- **Exercise input**:
(* @src src/src/crypto/digest/merkletree.cpp:264-280 Samurai::Crypto::Digest::MerkleTree::reset *)
Definition reset (t : MerkleTree) : MerkleTree :=
  let reset_state s :=
    mkState (hs_reset (m_hasher s)) (new_MerkleWorkStack (m_max_leaves s))
      (new_MerkleWorkStack (m_max_leaves s)) 0 (m_max_levels s) (m_max_leaves s) 1 in
  mkHash (m_size t) (m_block_size t) (m_current_block t) 0 0 (m_big_bit_endian t) (m_big_byte_endian t)
    false (m_finalized_value t) (m_count_size t) (reset_state <$> algorithm t).

(** The copies of the nodes below [n], added to [work]. *)
(* @src src/src/crypto/digest/merkletree.cpp:304-305 Samurai::Crypto::Digest::MerkleTree::finalize *)
Fixpoint copy_nodes (count n : nat) (from work : MerkleWorkStack) : option MerkleWorkStack :=
  match count with
  | O => Some work
  | S count => v ← get n from; work ← add v work; copy_nodes count (S n) from work
  end.
(* @src src/src/crypto/digest/merkletree.cpp:314-315 Samurai::Crypto::Digest::MerkleTree::finalize *)
Fixpoint move_nodes (count n : nat) (from to : MerkleWorkStack) : option (MerkleWorkStack * MerkleWorkStack) :=
  match count with
  | O => Some (from, to)
  | S count =>
      '(v, from) ← release n from; v ← v; to ← add v to; move_nodes count (S n) from to
  end.

(** The tree's part of [finalize], after the last block: the root and the state. *)
(* @src src/src/crypto/digest/merkletree.cpp:294-317 Samurai::Crypto::Digest::MerkleTree::finalize *)
Definition finish (s : State) : option (HashValue * State) :=
  s ← (if negb (st_size (m_work s) =? 0) then promote s else Some s);
  work ← copy_nodes (pos (m_nodes s)) 0 (m_nodes s) (m_work s);
  '(h, nodes) ← compact_all (pos (m_nodes s)) (m_hasher s) (m_nodes s);
  root ← getFirst nodes;
  '(work, nodes) ← move_nodes (pos work) 0 work (clear nodes);
  Some (root, with_work (clear work) (with_nodes nodes (with_hasher h s))).
(** The reference without its fragment, and its query. *)
(* @src src/src/io/net/url.cpp:405-421 Samurai::IO::Net::URL::resolve *)
Definition reference_parts (reference : bytes) : bytes * option bytes :=
  let rest := match find_char "#" reference with Some hash => take hash reference | None => reference end in
  match find_char "?" rest with
  | Some q => (take q rest, Some (drop (q + 1) rest))
  | None => (rest, None)
  end.

(** The authority, if there is one, the path and the query of the target. *)
(* @src src/src/io/net/url.cpp:455-498 Samurai::IO::Net::URL::resolve *)
Definition resolve_parts (u : URL) (rest : bytes) (ref_query : option bytes)
    : option bytes * bytes * option bytes :=
  let base_has_authority := negb (bool_decide (hostname u = [])) in
  if starts_with (lit "//") rest then
    let authority_and_path := drop 2 rest in
    match find_char "/" authority_and_path with
    | None => (Some authority_and_path, [], ref_query)
    | Some slash => (Some (take slash authority_and_path),
                     remove_dot_segments (drop slash authority_and_path), ref_query)
    end
  else
    let authority := if base_has_authority then Some (base_authority u) else None in
    if bool_decide (rest = []) then
      (authority, path u,
       match ref_query with
       | None => if bool_decide (query u = []) then None else Some (query u)
       | Some _ => ref_query
       end)
    else if Ascii.eqb (nth 0 rest (chr 0)) "/" then (authority, remove_dot_segments rest, ref_query)
    else (authority, remove_dot_segments (merge_paths (path u) base_has_authority rest), ref_query).

(* @src src/src/io/net/url.cpp:364-516 Samurai::IO::Net::URL::resolve *)
Definition resolve (u : URL) (reference : bytes) : URL :=
  if negb (valid u) then parse []
  else if has_scheme reference then parse reference
  else
    let '(rest, ref_query) := reference_parts reference in
    let '(authority, path, query) := resolve_parts u rest ref_query in
    parse (scheme u ++ lit ":" ++
           match authority with Some a => lit "//" ++ a | None => [] end ++
           path ++
           match query with Some q => lit "?" ++ q | None => [] end).
End pton.

(** ** Dot segments *)

(** ** Copies *)

Section copies.
Variable inet_pton : Version -> bytes -> option bytes.
Local Abbreviation parse := (parse inet_pton).

Lemma url_text t : url (parse t) = t.
Proof. unfold Url.parse. repeat (case_match; try done). Qed.

Lemma assign_parsed t : assign inet_pton (parse t) = parse t.
Proof. unfold assign. by rewrite url_text. Qed.

Lemma assign_resolved u r : assign inet_pton (resolve inet_pton u r) = resolve inet_pton u r.
Proof.
  unfold resolve. destruct (negb (valid u)); [apply assign_parsed|]. destruct (has_scheme r); [apply assign_parsed|].
  destruct (reference_parts r) as [rest q]. destruct (resolve_parts u rest q) as [[a p] q']. apply assign_parsed.
Qed.

End copies.

Lemma dots_loop_fold fs fuel p pos st :
  fs <> [] -> Forall (fun f => "/"%char ∉ f) fs -> join "/" fs = drop pos p -> (pos <= length p)%nat ->
  (length p - pos < fuel)%nat -> dots_loop fuel p pos st = fold_left dot_step fs st.
Proof.
  revert fuel pos st. induction fs as [|f fs IH]; [done|]. intros fuel pos st _ Hall Hj Hp Hf.
  destruct fuel as [|fuel]; [lia|]. cbn [dots_loop fold_left].
  destruct (Nat.leb_spec pos (length p)); [cbn [negb]|lia]. apply Forall_cons in Hall as [Hf1 Hall].
  destruct fs as [|g fs].
  - cbn [join] in Hj. rewrite (proj2 (find_char_from_None _ _ _)) by (by rewrite <- Hj). by rewrite Hj.
  - rewrite join_cons in Hj by done.
    rewrite (proj2 (find_char_from_Some "/" pos p (pos + length f))).
    2:{ exists f, (join "/" (g :: fs)). done. }
    replace (pos + length f - pos)%nat with (length f) by lia.
    rewrite <- Hj at 1. rewrite take_app_length.
    assert (length (drop pos p) = (length f + S (length (join "/" (g :: fs))))%nat) as Hlen.
    { rewrite <- Hj, length_app. done. }
    rewrite length_drop in Hlen.
    apply IH; [done|done| |lia|lia].
    replace (pos + length f + 1)%nat with (pos + (length f + 1))%nat by lia.
    rewrite <- drop_drop, <- Hj. symmetry. apply take_drop_cut.
Qed.
(* ===== verification/Socks5.v ===== *)
(** * Socks5: the SOCKS5 client handshake of [src/io/net/socks5.cpp]

    [Socks5Handshake] as the codec it is - bytes in, bytes out - and
    [socks5_pump], which moves it over a descriptor, against a scripted socket.
    The main results: how the proxy's bytes are cut into reads does not matter,
    nothing beyond the reply is consumed, the peer's name leaves only after the
    proxy has accepted a method that was offered, and a local peer is refused
    before anything is sent. *)

From S2P Require Import Prelude Strings Inet Proxy.

(** ** Constants *)

(* @src src/src/io/net/socks5.cpp:16-16 SOCKS5_VERSION *)
Definition SOCKS5_VERSION : Z := 0x05.
(* @src src/src/io/net/socks5.cpp:17-17 SOCKS5_AUTH_VERSION *)
Definition SOCKS5_AUTH_VERSION : Z := 0x01.
(* @src src/src/io/net/socks5.cpp:19-19 METHOD_NONE *)
Definition METHOD_NONE : Z := 0x00.
(* @src src/src/io/net/socks5.cpp:20-20 METHOD_USERPASS *)
Definition METHOD_USERPASS : Z := 0x02.
(* @src src/src/io/net/socks5.cpp:21-21 METHOD_NONE_ACCEPTABLE *)
Definition METHOD_NONE_ACCEPTABLE : Z := 0xFF.
(* @src src/src/io/net/socks5.cpp:23-23 ATYP_IPV4 *)
Definition ATYP_IPV4 : Z := 0x01.
(* @src src/src/io/net/socks5.cpp:24-24 ATYP_DOMAIN *)
Definition ATYP_DOMAIN : Z := 0x03.
(* @src src/src/io/net/socks5.cpp:25-25 ATYP_IPV6 *)
Definition ATYP_IPV6 : Z := 0x04.
(* @src src/src/io/net/socks5.cpp:28-28 MAX_OCTET_LENGTH *)
Definition MAX_OCTET_LENGTH : Z := 255.
(* @src src/include/samurai/io/net/socks5.h:162-162 Samurai::IO::Net::Socks5Handshake::MAX_STEP *)
Definition MAX_STEP : Z := 256.

(** ** Data *)

(* @src src/include/samurai/io/net/socketbase.h:44-64 Samurai::IO::Net::SocketError *)
Inductive SocketError :=
  | ConnectionTimeout | ConnectionRefused | HostUnreachable | HostDown | HostNotFound
  | NetDown | NetUnreachable | SocketRead | SocketWrite | SocketAccept
  | ProxyAuthFailed | ProxyRefused | ProxyProtocol | SocketUnknown.
(* ===== verification/Heap.v ===== *)
(** * Heap: the heap algorithms of the C++ library

    What [std::push_heap] and [std::pop_heap] promise of a vector of entries
    ordered so that the least key comes first, as an interface: clients are
    verified against the laws, whatever order a library leaves equal keys in. An
    instance shows that the laws can be met. *)

From S2P Require Import Prelude.
From stdpp Require Import sorting.
#[local] Open Scope Z_scope.

Section heap.
Context {E : Type} (key : E -> Z).

(** Every element but the first has a parent at half its index, which comes no
    later. *)
Definition is_heap (l : list E) : Prop :=
  forall i c, l !! S i = Some c -> exists p, l !! (i / 2)%nat = Some p /\ key p <= key c.

Lemma heap_front e l : is_heap (e :: l) -> Forall (fun c => key e <= key c) (e :: l).
Proof.
  intros Hh. apply Forall_lookup. intros i. induction i as [i IH] using lt_wf_ind. intros c Hc.
  destruct i as [|i]; [by injection Hc as <-|]. destruct (Hh i c Hc) as (p & Hp & Hle).
  assert (i / 2 < S i)%nat as Hlt by (pose proof (Nat.Div0.div_le_upper_bound i 2 i); lia).
  pose proof (IH _ Hlt p Hp). lia.
Qed.

(** [push_heap] takes in the last element of a vector that is a heap before it;
    [pop_heap] moves the first element of a heap to the end. *)
Class HeapAlgorithms := {
  push_heap : list E -> list E;
  pop_heap : list E -> list E;
  push_heap_spec l e : is_heap l -> is_heap (push_heap (l ++ [e])) /\ push_heap (l ++ [e]) ≡ₚ l ++ [e];
  pop_heap_spec e l : is_heap (e :: l) -> exists l', pop_heap (e :: l) = l' ++ [e] /\ is_heap l' /\ l' ≡ₚ l
}.

(** A sorted vector is a heap. *)
Definition earlier (a b : E) : Prop := key a <= key b.
#[local] Instance earlier_dec : RelDecision earlier.
Proof. intros a b. unfold earlier. apply _. Defined.
#[local] Instance earlier_total : Total earlier.
Proof. intros a b. unfold earlier. lia. Qed.

Lemma strongly_sorted_lookup l : StronglySorted earlier l ->
  forall i j p c, (i < j)%nat -> l !! i = Some p -> l !! j = Some c -> earlier p c.
Proof.
  induction 1 as [|a l Hs IH Ha]; intros i j p c Hij Hp Hc; [done|].
  destruct j as [|j]; [lia|]. cbn in Hc. destruct i as [|i]; [|by apply (IH i j p c); [lia|..]].
  injection Hp as <-. by apply (Forall_lookup_1 _ _ _ _ Ha Hc).
Qed.

Lemma sorted_heap l : Sorted earlier l -> is_heap l.
Proof.
  intros Hs. assert (Transitive earlier) as Ht by (intros a b c; unfold earlier; lia).
  apply Sorted_StronglySorted in Hs; [|done]. intros i c Hc.
  assert (i / 2 < S i)%nat as Hlt by (pose proof (Nat.Div0.div_le_upper_bound i 2 i); lia).
  destruct (lookup_lt_is_Some_2 l (i / 2)) as [p Hp].
  { apply lookup_lt_Some in Hc. lia. }
  exists p. split; [done|]. by apply (strongly_sorted_lookup l Hs (i / 2) (S i)).
Qed.

Program Definition sorting_algorithms : HeapAlgorithms := {|
  push_heap l := merge_sort earlier l;
  pop_heap l := match l with [] => [] | e :: l => merge_sort earlier l ++ [e] end
|}.
Next Obligation. intros l e _. split; [apply sorted_heap, Sorted_merge_sort; apply _|apply merge_sort_Permutation]. Qed.
Next Obligation.
  intros e l _. exists (merge_sort earlier l). split; [done|].
  split; [apply sorted_heap, Sorted_merge_sort; apply _|apply merge_sort_Permutation].
Qed.
End heap.

Arguments HeapAlgorithms {E} key.
Arguments push_heap {E key HeapAlgorithms} _.
Arguments pop_heap {E key HeapAlgorithms} _.
Arguments push_heap_spec {E key HeapAlgorithms} l e _.
Arguments pop_heap_spec {E key HeapAlgorithms} e l _.
Arguments heap_front {E key} e l _.
(** ** Properties *)

(** C29. A pass over the timers, with clients that keep to [permitted] - addresses of new
    timers are free, those that are destroyed or reset exist, a repeating timer has a
    positive interval ([zero_interval_never_returns] shows why), and fewer than 2^64 are
    ever made - and listeners that besides arm timers only for after the time of the pass
    ([later]). From any system that constructing, destroying and resetting timers and
    earlier passes lead to, with listeners that may meanwhile destroy or reset timers the
    pass has not come to, their own included, and put new ones at their addresses,
    [process] returns and follows no dangling pointer. Every timer that was due fires,
    unless a listener destroyed or reset it first; no other does, none does twice, and
    they fire in the order of their deadlines. Afterwards no registered timer is due. *)
Theorem process_fires {algorithms : HeapAlgorithms e_due} {W : Type}
    (EventTimeout : Z -> Z -> W -> System -> W * list Action) now w s
    (Hs : reachable s) (Hclient : well_behaved EventTimeout now) :
  exists s' w' events, process EventTimeout now w s = Some (s', w', events) /\
    (forall a t, armed s a t -> due t <= now -> (a, t) ∈ fires events \/ disturbed (done_by events) a) /\
    (forall a t, (a, t) ∈ fires events -> armed s a t /\ due t <= now) /\
    NoDup (fires events).*1 /\
    StronglySorted (fun x y => due x.2 <= due y.2) (fires events) /\
    (forall a t, armed s' a t -> now < due t) /\ reachable s'.
Proof.
  destruct (process_spec EventTimeout now w s (reachable_wf s Hs) Hclient) as (s' & w' & events & lo & E & Hp).
  exists s', w', events. split; [done|]. split; [|split; [|split; [|split; [|split]]]].
  - intros a t [Ha Ht]. by apply Hp.
  - intros a t Hin. destruct (pass_fired _ _ _ _ _ Hp a t Hin) as (? & ? & ? & ?). done.
  - apply Hp.
  - apply Hp.
  - intros a t Hat. destruct (armed_current s' a t (pass_wf _ _ _ _ _ Hp) Hat) as [Hin _].
    apply (proj1 (Forall_forall _ _) (pass_rest _ _ _ _ _ Hp)) in Hin. exact Hin.
  - by eapply reach_process.
Qed.
(* @src src/src/io/xml.cpp:521-544 Samurai::IO::XmlParser::parse_end_tag *)
Definition parse_end_tag (p : parser) : option (XmlError * parser) :=
  andThen (parse_name (drop 2 (text p))) p (fun '(prefix, name) (p : parser) =>
    match skip_space (text p) with
    | [] => Some (Truncated, at_ [] p)
    | c :: t =>
        if negb (Ascii.eqb c ">") then Some (Syntax, at_ (c :: t) p)
        else
          let p := at_ t p in
          match stack p with
          | [] => Some (Mismatch, p)
          | o :: st =>
              if negb (bool_decide (o_name o = name)) then Some (Mismatch, p)
              else tell (sink_close prefix name (sink p)) p (fun p => Some (Ok, with_stack st p))
          end
    end).

(** ** The document *)

(* @src src/src/io/xml.cpp:547-553 Samurai::IO::XmlParser::parse_prolog *)
Definition parse_prolog (t : bytes) : bytes :=
  if starts_with [chr 0xef; chr 0xbb; chr 0xbf] t then drop 3 t else t.

(** One round of the loop of [run]. *)
(* @src src/src/io/xml.cpp:565-606 Samurai::IO::XmlParser::run *)
Definition round (p : parser) : option (XmlError * parser) :=
  match text p with
  | [] => Some (Ok, p)
  | c :: t =>
      if negb (Ascii.eqb c "<") then
        match stack p with
        | [] => if negb (is_space c) then Some (Syntax, p) else Some (Ok, at_ t p)
        | _ => parse_text p
        end
      else if starts_with (lit "<![CDATA[") (text p) then
        match stack p with
        | [] => Some (Syntax, p)
        | _ => parse_cdata p
        end
      else
        andThen (skip_misc (text p)) p (fun (skipped : bool) p =>
          if skipped then Some (Ok, p)
          else if starts_with (lit "</") (text p) then parse_end_tag p
          else if (length (text p) <=? 1)%nat then Some (Truncated, p)
          else parse_element p)
  end.

(* @src src/src/io/xml.cpp:563-606 Samurai::IO::XmlParser::run *)
Fixpoint run_loop (fuel : nat) (p : parser) : option (XmlError * parser) :=
  match text p with
  | [] => Some (Ok, p)
  | _ =>
      match fuel with
      | O => None
      | Datatypes.S fuel =>
          '(e, p) ← round p;
          if bool_decide (e = Ok) then run_loop fuel p else Some (e, p)
      end
  end.

Definition new_XmlParser (input : bytes) (target : S) : parser := mkParser input target 0 false [].

(* @src src/src/io/xml.cpp:556-612 Samurai::IO::XmlParser::run *)
Definition run (p : parser) : option (XmlError * parser) :=
  if maxDocumentSize limits <? zlen (text p) then Some (SizeExceeded, p)
  else
    let p := at_ (parse_prolog (text p)) p in
    '(e, p) ← run_loop (length (text p)) p;
    if negb (bool_decide (e = Ok)) then Some (e, p)
    else if negb (bool_decide (stack p = [])) then Some (Truncated, p)
    else if negb (had_root p) then Some (Truncated, p)
    else Some (Ok, p).

(** Where it stopped. *)
(* @src src/src/io/xml.cpp:147-147 Samurai::IO::XmlParser::offset *)
Definition offset (input : bytes) (p : parser) : Z := zlen input - zlen (text p).
End parse.

(** ** Reading shortens the text *)

Definition rest {A} (r : res A) : bytes := match r with Good _ t | Bad _ t => t end.

Lemma span_app p t : fst (span p t) ++ snd (span p t) = t.
Proof. induction t as [|c t IH]; [done|]. cbn. destruct (p c); [|done]. destruct (span p t). cbn in *. by rewrite IH. Qed.

Lemma span_suffix p t : snd (span p t) `suffix_of` t.
Proof. exists (fst (span p t)). by rewrite span_app. Qed.

Lemma span_first p c t : p c = true -> snd (span p (c :: t)) `suffix_of` t.
Proof. intros E. cbn. rewrite E. pose proof (span_suffix p t). by destruct (span p t). Qed.

Lemma skip_space_suffix t : skip_space t `suffix_of` t.
Proof. apply span_suffix. Qed.

Lemma drop_suffix (n : nat) (t : bytes) : drop n t `suffix_of` t.
Proof. exists (take n t). by rewrite take_drop. Qed.



Section reading.
Variable limits : Limits.

Lemma append_reference_suffix reported out c t :
  match append_reference limits reported out (c :: t) with
  | Good _ t' => t' `suffix_of` t
  | Bad _ t' => t' = c :: t
  end.
Proof.
  unfold append_reference. destruct (find_char ";" (c :: t)) as [semi|]; [|done].
  assert (drop (S semi) (c :: t) `suffix_of` t) as Ht by (cbn; apply drop_suffix).
  repeat case_match; simplify_eq; done.
Qed.
(** One level: the first match among the children, or the next level. *)
(* @src src/src/io/xml.cpp:680-688 Samurai::IO::XmlElement::findDescendant *)
Fixpoint search_level (descendant : bytes) (level next : list XmlElement) : XmlElement + list XmlElement :=
  match level with
  | [] => inr next
  | element :: level =>
      match find_named descendant (e_children element) with
      | Some candidate => inl candidate
      | None => search_level descendant level (next ++ e_children element)
      end
  end.
(* @src src/src/io/xml.cpp:677-689 Samurai::IO::XmlElement::findDescendant *)
Fixpoint search_levels (fuel : nat) (descendant : bytes) (level : list XmlElement) : option (option XmlElement) :=
  match level with
  | [] => Some None
  | _ =>
      match fuel with
      | O => None
      | S fuel =>
          match search_level descendant level [] with
          | inl found => Some (Some found)
          | inr next => search_levels fuel descendant next
          end
      end
  end.

(** The levels of an element. *)
Fixpoint height (e : XmlElement) : nat :=
  let 'Element _ _ _ _ children := e in S (fold_right (fun c h => Nat.max (height c) h) 0%nat children).

(* @src src/src/io/xml.cpp:671-692 Samurai::IO::XmlElement::findDescendant *)
Definition findDescendant (descendant : bytes) (e : XmlElement) : option (option XmlElement) :=
  search_levels (height e) descendant [e].
(** ** Writing *)

Definition qname (prefix name : bytes) : bytes :=
  if bool_decide (prefix = []) then name else prefix ++ lit ":" ++ name.
Definition print_attribute (a : bytes * bytes) : bytes :=
  lit " " ++ a.1 ++ lit "=" ++ [ch_dquote] ++ xml_escape a.2 ++ [ch_dquote].
Fixpoint print (e : XmlElement) : bytes :=
  let 'Element p n t a c := e in
  lit "<" ++ qname p n ++ concat (map print_attribute a) ++ lit ">" ++
  xml_escape t ++ concat (map print c) ++ lit "</" ++ qname p n ++ lit ">".

(** The events of reading it. *)
Fixpoint events (e : XmlElement) : list XmlEvent :=
  let 'Element p n t a c := e in
  [StartElement p n a] ++ (if bool_decide (t = []) then [] else [Characters t]) ++
  concat (map events c) ++ [EndElement p n].

(** ** What can be written *)

Definition valid_local (n : bytes) : bool :=
  match n with [] => false | c :: _ => is_name_start c && forallb is_name_char n end.
Definition valid_name (p n : bytes) : bool := valid_local n && (bool_decide (p = []) || valid_local p).

(** The limits, with [r] bytes of text already in the parent: the parser counts
    an attribute value with them. *)
Definition writable_attribute (limits : Limits) (r : Z) (a : bytes * bytes) : Prop :=
  (exists p n, a.1 = qname p n /\ valid_name p n = true) /\
  zlen a.1 <= maxNameLength limits /\ r + zlen a.2 <= maxTextLength limits.

Fixpoint writable (limits : Limits) (r : Z) (e : XmlElement) : Prop :=
  let 'Element p n t a c := e in
  valid_name p n = true /\ zlen (qname p n) <= maxNameLength limits /\ zlen t <= maxTextLength limits /\
  zlen a <= maxAttributes limits /\ Forall (writable_attribute limits r) a /\
  fold_right (fun e P => writable limits (zlen t) e /\ P) True c.
(** ** What modelling showed *)

Section findings.
Let accepted (_ : Request) : bool := false.
Let listening (_ : Event) (w : World unit) : option (World unit) := Some w.
Let after (i : list Input) (w : option (World unit)) : option (World unit) :=
  w ← w; perform_all no_address accepted listening i w.

(** A gateway that was cancelled before its first event is ready all the same when
    its timer fires, after [Cancelled] was reported. *)
Lemma cancelled_gateway_revives :
  (fun w => (log w, state <$> gateway w)) <$> after [Cancel; Timeout] (attach no_address sample_info (nothing tt)) =
  Some ([EventGatewayError Error.Cancelled], Some Ready).
Proof. by vm_compute. Qed.

(** An action queued on a gateway that has failed is never told. *)
Lemma failed_gateway_keeps_actions :
  (fun w => (log w, pending <$> gateway w)) <$>
    after [Timeout; Cancel; Invoke WanIpConnection (lit "GetExternalIPAddress") []] (attach no_address sample_info (nothing tt)) =
  Some ([EventGatewayFound], Some [0]).
Proof. by vm_compute. Qed.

- **Task item**: Produce only the lines from the line containing "rewrite (proj2 (find_char_from_Some" through the line containing "Definition METHOD_NONE : Z := 0x00.", inclusive of both, exactly as they stand in the entries above.

- **Reply**:
    rewrite (proj2 (find_char_from_Some "/" pos p (pos + length f))).
    2:{ exists f, (join "/" (g :: fs)). done. }
    replace (pos + length f - pos)%nat with (length f) by lia.
    rewrite <- Hj at 1. rewrite take_app_length.
    assert (length (drop pos p) = (length f + S (length (join "/" (g :: fs))))%nat) as Hlen.
    { rewrite <- Hj, length_app. done. }
    rewrite length_drop in Hlen.
    apply IH; [done|done| |lia|lia].
    replace (pos + length f + 1)%nat with (pos + (length f + 1))%nat by lia.
    rewrite <- drop_drop, <- Hj. symmetry. apply take_drop_cut.
Qed.
(* ===== verification/Socks5.v ===== *)
(** * Socks5: the SOCKS5 client handshake of [src/io/net/socks5.cpp]

    [Socks5Handshake] as the codec it is - bytes in, bytes out - and
    [socks5_pump], which moves it over a descriptor, against a scripted socket.
    The main results: how the proxy's bytes are cut into reads does not matter,
    nothing beyond the reply is consumed, the peer's name leaves only after the
    proxy has accepted a method that was offered, and a local peer is refused
    before anything is sent. *)

From S2P Require Import Prelude Strings Inet Proxy.

(** ** Constants *)

(* @src src/src/io/net/socks5.cpp:16-16 SOCKS5_VERSION *)
Definition SOCKS5_VERSION : Z := 0x05.
(* @src src/src/io/net/socks5.cpp:17-17 SOCKS5_AUTH_VERSION *)
Definition SOCKS5_AUTH_VERSION : Z := 0x01.
(* @src src/src/io/net/socks5.cpp:19-19 METHOD_NONE *)
Definition METHOD_NONE : Z := 0x00.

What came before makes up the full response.